» **Task prompt**
Below are some records; quote exactly the lines from the one that contains "intros Hi Hj." through the one that contains "cbn. rewrite len_app, Hg, <- Zplus_mod_idemp_r, IH, Z.add_0_r.", inclusive, and no others.

(Stored data entries)
------------------------------

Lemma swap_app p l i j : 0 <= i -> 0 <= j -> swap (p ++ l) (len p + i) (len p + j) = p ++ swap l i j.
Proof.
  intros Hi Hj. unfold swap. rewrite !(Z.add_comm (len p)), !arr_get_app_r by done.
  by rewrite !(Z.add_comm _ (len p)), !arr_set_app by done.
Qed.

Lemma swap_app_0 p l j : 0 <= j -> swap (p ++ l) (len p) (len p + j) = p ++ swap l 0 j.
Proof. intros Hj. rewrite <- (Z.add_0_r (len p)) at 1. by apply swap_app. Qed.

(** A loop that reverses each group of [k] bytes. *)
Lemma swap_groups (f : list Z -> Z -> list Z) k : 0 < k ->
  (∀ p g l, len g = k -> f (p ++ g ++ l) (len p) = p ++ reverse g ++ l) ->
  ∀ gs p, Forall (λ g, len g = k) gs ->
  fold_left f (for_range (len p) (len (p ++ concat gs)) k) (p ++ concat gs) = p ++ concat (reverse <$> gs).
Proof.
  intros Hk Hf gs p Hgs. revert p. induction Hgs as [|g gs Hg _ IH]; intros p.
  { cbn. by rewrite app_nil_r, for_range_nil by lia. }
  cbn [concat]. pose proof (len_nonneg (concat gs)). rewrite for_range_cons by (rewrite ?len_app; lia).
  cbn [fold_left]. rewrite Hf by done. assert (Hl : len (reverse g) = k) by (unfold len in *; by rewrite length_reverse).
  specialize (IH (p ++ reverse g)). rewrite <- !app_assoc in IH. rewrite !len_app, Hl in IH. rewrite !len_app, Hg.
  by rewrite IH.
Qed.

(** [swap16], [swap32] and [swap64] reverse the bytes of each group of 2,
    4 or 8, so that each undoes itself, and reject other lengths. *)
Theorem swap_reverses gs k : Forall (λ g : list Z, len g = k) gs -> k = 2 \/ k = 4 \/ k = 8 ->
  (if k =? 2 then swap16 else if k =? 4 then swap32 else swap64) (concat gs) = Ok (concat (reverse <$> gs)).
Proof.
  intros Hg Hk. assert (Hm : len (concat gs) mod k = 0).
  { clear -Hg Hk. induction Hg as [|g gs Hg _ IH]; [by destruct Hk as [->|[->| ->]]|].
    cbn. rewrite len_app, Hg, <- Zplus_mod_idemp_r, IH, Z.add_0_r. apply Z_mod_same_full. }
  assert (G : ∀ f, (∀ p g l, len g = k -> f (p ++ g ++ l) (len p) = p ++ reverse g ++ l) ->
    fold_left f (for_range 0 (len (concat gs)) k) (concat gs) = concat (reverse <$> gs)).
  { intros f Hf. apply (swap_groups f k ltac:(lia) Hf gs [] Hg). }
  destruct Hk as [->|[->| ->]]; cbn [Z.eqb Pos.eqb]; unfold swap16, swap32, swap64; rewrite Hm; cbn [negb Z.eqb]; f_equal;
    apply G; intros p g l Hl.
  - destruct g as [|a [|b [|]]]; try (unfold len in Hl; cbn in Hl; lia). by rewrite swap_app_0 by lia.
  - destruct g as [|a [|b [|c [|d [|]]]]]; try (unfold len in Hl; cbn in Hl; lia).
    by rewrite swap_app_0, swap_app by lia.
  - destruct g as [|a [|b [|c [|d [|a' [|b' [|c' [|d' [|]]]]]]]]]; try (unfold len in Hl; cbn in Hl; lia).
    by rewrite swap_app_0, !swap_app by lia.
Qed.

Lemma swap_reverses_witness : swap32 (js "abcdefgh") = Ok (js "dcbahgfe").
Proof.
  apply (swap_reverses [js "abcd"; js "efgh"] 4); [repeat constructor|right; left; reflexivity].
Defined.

------------------------------

» **Response to the task**
  intros Hi Hj. unfold swap. rewrite !(Z.add_comm (len p)), !arr_get_app_r by done.
  by rewrite !(Z.add_comm _ (len p)), !arr_set_app by done.
Qed.

Lemma swap_app_0 p l j : 0 <= j -> swap (p ++ l) (len p) (len p + j) = p ++ swap l 0 j.
Proof. intros Hj. rewrite <- (Z.add_0_r (len p)) at 1. by apply swap_app. Qed.

(** A loop that reverses each group of [k] bytes. *)
Lemma swap_groups (f : list Z -> Z -> list Z) k : 0 < k ->
  (∀ p g l, len g = k -> f (p ++ g ++ l) (len p) = p ++ reverse g ++ l) ->
  ∀ gs p, Forall (λ g, len g = k) gs ->
  fold_left f (for_range (len p) (len (p ++ concat gs)) k) (p ++ concat gs) = p ++ concat (reverse <$> gs).
Proof.
  intros Hk Hf gs p Hgs. revert p. induction Hgs as [|g gs Hg _ IH]; intros p.
  { cbn. by rewrite app_nil_r, for_range_nil by lia. }
  cbn [concat]. pose proof (len_nonneg (concat gs)). rewrite for_range_cons by (rewrite ?len_app; lia).
  cbn [fold_left]. rewrite Hf by done. assert (Hl : len (reverse g) = k) by (unfold len in *; by rewrite length_reverse).
  specialize (IH (p ++ reverse g)). rewrite <- !app_assoc in IH. rewrite !len_app, Hl in IH. rewrite !len_app, Hg.
  by rewrite IH.
Qed.

(** [swap16], [swap32] and [swap64] reverse the bytes of each group of 2,
    4 or 8, so that each undoes itself, and reject other lengths. *)
Theorem swap_reverses gs k : Forall (λ g : list Z, len g = k) gs -> k = 2 \/ k = 4 \/ k = 8 ->
  (if k =? 2 then swap16 else if k =? 4 then swap32 else swap64) (concat gs) = Ok (concat (reverse <$> gs)).
Proof.
  intros Hg Hk. assert (Hm : len (concat gs) mod k = 0).
  { clear -Hg Hk. induction Hg as [|g gs Hg _ IH]; [by destruct Hk as [->|[->| ->]]|].
    cbn. rewrite len_app, Hg, <- Zplus_mod_idemp_r, IH, Z.add_0_r. apply Z_mod_same_full. }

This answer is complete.